On est loin d’être les seuls, l’Algérie, le Maroc et la Libye subissent les mêmes assauts qui vont d’ailleurs en grandissant. C’est presque une fatalité, due à notre histoire et à notre position géographique, surtout que l’Europe, encore une fois, fait preuve d’aveuglement stratégique, car nous sommes la principale digue qui jusqu’à maintenant la protège sans qu’elle paye le prix adéquat.
Même l’enveloppe annoncée de cent cinquante millions d’euros, lors de la signature de l’accord, reste extrêmement dérisoire. Il revient à la Tunisie officielle de renégocier durement les accords conclus et négocier encore plus durement les accords à venir. Mais il ne faut rien céder sur la question souveraine du territoire car, ce dernier est sacré et non négociable.

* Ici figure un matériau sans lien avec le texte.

(** C8. When the annotations directory has parameter annotations for the
    method and their extraction returns, [__init__] keeps the
    per-parameter lists as follows: an extraction that is shorter than
    the parameter types by exactly one gets an empty list inserted at
    position 0, any other extraction of a different length is replaced by
    one empty list per parameter, and an extraction of the right length
    is kept. *)
Theorem param_annotations_length_mismatch (ma : MethodAnalysis)
    (a : AnnotationsDirectoryItem) (extracted : list (list annotation))
    (m : DvMethod) :
  let method := get_method ma in
  let selected :=
    List.filter (fun x => get_idx x =? em_method_idx method)
                (adi_parameter_annotations a) in
  selected <> [] ->
  get_parameter_annotations (em_CM method) selected = inr extracted ->
  __init__ ma (Some a) = inr m ->
  (length (m_params_type m) = S (length extracted) ->
   m_param_annotations m = [] :: extracted)
  /\ (length extracted <> length (m_params_type m) ->
      length (m_params_type m) <> S (length extracted) ->
      m_param_annotations m = repeat [] (length (m_params_type m)))
  /\ (length extracted = length (m_params_type m) ->
      m_param_annotations m = extracted).
Proof.
  intros method selected Hsel Hex Hinit.
  assert (Hm : m_param_annotations m
               = check_param_annotations extracted (m_params_type m)).
  { destruct (init_fresh ma (Some a) m Hinit) as (annots & Hann & ->).
    unfold fresh. cbn [m_param_annotations m_params_type].
    unfold extract_annotations in Hann. fold method in Hann.
    fold selected in Hann. rewrite Hex in Hann.
    destruct (get_annotations (em_CM method) _) as [e|mas]; [done|].
    destruct selected as [|x l]; [done|]. cbn in Hann. by injection Hann as <-. }
  rewrite Hm. split; [|split].
  - apply check_param_annotations_short.
  - apply check_param_annotations_other.
  - apply check_param_annotations_same.
Qed.

End ParamAnnotations.

Section ParamAnnotationsExamples.
#[local] Existing Instance Sample.types.

Lemma param_annotations_length_mismatch_witness :
  m_param_annotations (Sample.method_of Sample.sound Sample.sum (Some Sample.adi))
  = [[]; []; []].
Proof.
  refine (proj1 (param_annotations_length_mismatch
                   (C := Sample.collab Sample.sound)
                   (@Build_MethodAnalysis Sample.types Sample.sum [tt] tt)
                   Sample.adi [[]; []]
                   (Sample.method_of Sample.sound Sample.sum (Some Sample.adi))
                   _ _ _) _).
  - discriminate.
  - reflexivity.
  - reflexivity.
  - reflexivity.
Defined.

End ParamAnnotationsExamples.

(** ** Field initialisers *)

Section Fields.
Context {T : ExtTypes} {C : Collab}.

(** The two's-complement reading of a stored byte. *)
Lemma signed_byte_int (b : Z) :
  0 <= b <= 255 ->
  signed_byte (PyInt b) = inr (if b <? 128 then b else b - 256).
Proof.
  intros Hb. unfold signed_byte, struct_pack_B, as_int.
  replace ((0 <=? b) && (b <=? 255)) with true
    by (symmetry; apply andb_true_iff; split; apply Z.leb_le; lia).
  destruct (Byte.of_N (Z.to_N b)) as [x|] eqn:Hx.
  - apply Byte.to_of_N in Hx. unfold struct_unpack_b.
    by rewrite Hx, Z2N.id by lia.
  - apply Byte.of_N_None_iff in Hx. lia.
Qed.

(** Outside [0, 255] [struct.pack] raises. *)
Lemma signed_byte_out_of_range (z : Z) :
  ~ 0 <= z <= 255 -> exists e, signed_byte (PyInt z) = inl e.
Proof.
  intros Hz. unfold signed_byte, struct_pack_B, as_int.
  replace ((0 <=? z) && (z <=? 255)) with false; [by eexists|].
  symmetry. apply andb_false_iff.
  destruct (decide (0 <= z)); [right | left]; [apply Z.leb_gt | apply Z.leb_gt]; lia.
Qed.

Déjà feu BCE avait refusé d’appliquer les accords d’ALECA pour le même motif sachant que son ex-Premier ministre, Youssef Chahed, avait donné son accord à Bruxelles pour avoir, à l’époque, le soutien de l’UE dans sa lamentable course à Carthage.

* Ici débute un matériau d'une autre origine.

Lemma alpha_beta_leaf_lines node :
  forall alpha beta is_max spaces verbose,
    subseq (leaf_lines_printed (snd (alpha_beta node alpha beta is_max spaces verbose)))
           (leaf_lines_shown (print_tree node spaces)).
Proof.
  induction node as [name eval | name child_nodes IH] using Node_rose_ind;
    intros alpha beta is_max spaces verbose.
  - destruct verbose; cbn; repeat constructor.
  - cbn [print_tree].
    change (leaf_lines_shown (ShNode spaces name :: ?l)) with (leaf_lines_shown l).
    rewrite leaf_lines_shown_flat_map.
    assert (Hsay : forall l, match l with PrLeaf _ _ _ => False | _ => True end ->
                             leaf_lines_printed (say verbose l) = []).
    { intros l Hl. destruct verbose; [|reflexivity].
      destruct l; try reflexivity. contradiction. }
    cbn [alpha_beta]. destruct is_max.
    + pose proof (max_loop_leaf_lines
                    (fun ch a b => alpha_beta ch a b false (indent spaces) true)
                    (fun ch => leaf_lines_shown (print_tree ch (indent spaces)))
                    spaces name verbose child_nodes) as Hloop.
      destruct (max_loop _ spaces name verbose child_nodes MIN_VALUE alpha beta)
        as [v out] eqn:E.
      cbn [snd]. rewrite !leaf_lines_printed_app, !Hsay by exact I.
      rewrite app_nil_r. cbn [app].
      specialize (Hloop ltac:(eapply Forall_impl; [|exact IH];
                               intros ch Hch a b; apply Hch)
                        MIN_VALUE alpha beta).
      rewrite E in Hloop. exact Hloop.
    + pose proof (min_loop_leaf_lines
                    (fun ch a b => alpha_beta ch a b true (indent spaces) true)
                    (fun ch => leaf_lines_shown (print_tree ch (indent spaces)))
                    spaces name verbose child_nodes) as Hloop.
      destruct (min_loop _ spaces name verbose child_nodes MAX_VALUE alpha beta)
        as [v out] eqn:E.
      cbn [snd]. rewrite !leaf_lines_printed_app, !Hsay by exact I.
      rewrite app_nil_r. cbn [app].
      specialize (Hloop ltac:(eapply Forall_impl; [|exact IH];
                               intros ch Hch a b; apply Hch)
                        MAX_VALUE alpha beta).
      rewrite E in Hloop. exact Hloop.
Qed.

Lemma leaves_printed_map out :
  leaves_printed out = map snd (leaf_lines_printed out).
Proof.
  induction out as [|l out IH]; [reflexivity|].
  unfold leaves_printed, leaf_lines_printed in *. cbn [flat_map].
  rewrite map_app, IH. destruct l; reflexivity.
Qed.

Lemma print_tree_leaves node :
  forall spaces,
    map snd (leaf_lines_shown (print_tree node spaces)) = leaf_evals node.
Proof.
  induction node as [name eval | name child_nodes IH] using Node_rose_ind;
    intros spaces.
  - reflexivity.
  - cbn [print_tree leaf_evals].
    change (leaf_lines_shown (ShNode spaces name :: ?l)) with (leaf_lines_shown l).
    rewrite leaf_lines_shown_flat_map.
    induction IH as [|ch rest Hch _ IHrest]; [reflexivity|].
    cbn [flat_map]. now rewrite map_app, Hch, IHrest.
Qed.

(** X6. The leaves that a search evaluates, in the order in which their
    lines are printed, are leaves of the tree taken from left to right with
    some left out: no leaf is evaluated twice or out of order, and never
    more leaves than the tree has. *)
Theorem alpha_beta_leaves_in_order :
  forall node alpha beta is_max spaces verbose,
    subseq (leaves_printed (snd (alpha_beta node alpha beta is_max spaces verbose)))
           (leaf_evals node) /\
    (length (leaves_printed (snd (alpha_beta node alpha beta is_max spaces verbose)))
     <= length (leaf_evals node))%nat.
Proof.
  intros node alpha beta is_max spaces verbose.
  assert (H : subseq
                (leaves_printed
                   (snd (alpha_beta node alpha beta is_max spaces verbose)))
                (leaf_evals node)).
  { rewrite leaves_printed_map, <- (print_tree_leaves node spaces).
    apply subseq_map, alpha_beta_leaf_lines. }
  split; [exact H | apply subseq_length, H].
Qed.

(** X7. Every leaf line that [alpha_beta_root] prints is, with the same
    indentation, name and value, a leaf line of [print_tree] called on the
    same tree with the empty indentation, and the lines come in the same
    order. *)
Theorem alpha_beta_root_lines_among_print_tree :
  forall node is_max,
    subseq (leaf_lines_printed (snd (alpha_beta_root node is_max)))
           (leaf_lines_shown (print_tree node [])).
Proof.
  intros node is_max. apply alpha_beta_leaf_lines.
Qed.

(** * Properties of print_tree *)

Lemma length_flat_map_sum {A B : Type} (f : A -> list B) (l : list A) :
  length (flat_map f l) = list_sum (map (fun x => length (f x)) l).
Proof.
  induction l as [|x l IH]; [reflexivity|].
  cbn [flat_map map list_sum]. now rewrite length_app, IH.
Qed.

(** X8. [print_tree] prints exactly one line per node of the tree, and its
    leaf lines carry the leaf values from left to right. *)
Theorem print_tree_one_line_per_node :
  forall node spaces,
    length (print_tree node spaces) = count_nodes node /\
    map snd (leaf_lines_shown (print_tree node spaces)) = leaf_evals node.
Proof.
  intros node spaces. split; [|apply print_tree_leaves].
  revert spaces.
  induction node as [name eval | name child_nodes IH] using Node_rose_ind;
    intros spaces.
  - reflexivity.
  - cbn [print_tree count_nodes length]. f_equal.
    rewrite length_flat_map_sum. f_equal.
    induction IH as [|ch rest Hch _ IHrest]; [reflexivity|].
    cbn [map]. now rewrite Hch, IHrest.
Qed.

Lemma indent_repeat spaces j :
  indent (spaces ++ repeat SPACE (2 * j)) = spaces ++ repeat SPACE (2 * S j).
Proof.
  unfold indent. rewrite <- app_assoc. f_equal.
  replace (2 * S j)%nat with (2 * j + 2)%nat by lia.
  now rewrite repeat_app.
Qed.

La signature du mémorandum avec nos partenaires européens ne doit pas nous empêcher de donner la priorité à notre sécurité nationale, car la situation chez notre voisin de l’Est est plus qu’alarmante, et la crise politique qui y sévit depuis la chute de Kadhafi risque de se développer vers des affrontements violents alors que le pays est divisé et risque de l’être encore plus en raison de l’affrontement prévisible entre Américains et Russes, qui va aller en grandissant au fur et à mesure que la guerre en Ukraine évolue vers un possible compromis profitable maintenant aux Russes en raison de leur supériorité militaire sur le terrain. La chose sera d’autant plus sûre si Trump l’emporte les prochaines élections américaines.
La question migratoire subsaharienne sera au cœur du conflit interne libyen. Déjà que Ras Jedir semble devenir un point stratégique pour le contrôle de la partie ouest et cela nous concerne directement. Sans évidement oublier la migration qui afflue du Niger via l’Algérie, qui déjà pose problème à ces deux pays.
Réduire cette question migratoire à des simples accords, ne ce serait-ce qu’avec l’UE, c’est commettre une erreur d’appréciation stratégique. Or plus que jamais nous avons besoin d’une vision stratégique qui prend en compte l’existence de ce danger, car il y va aussi bien de notre sécurité que de notre souveraineté.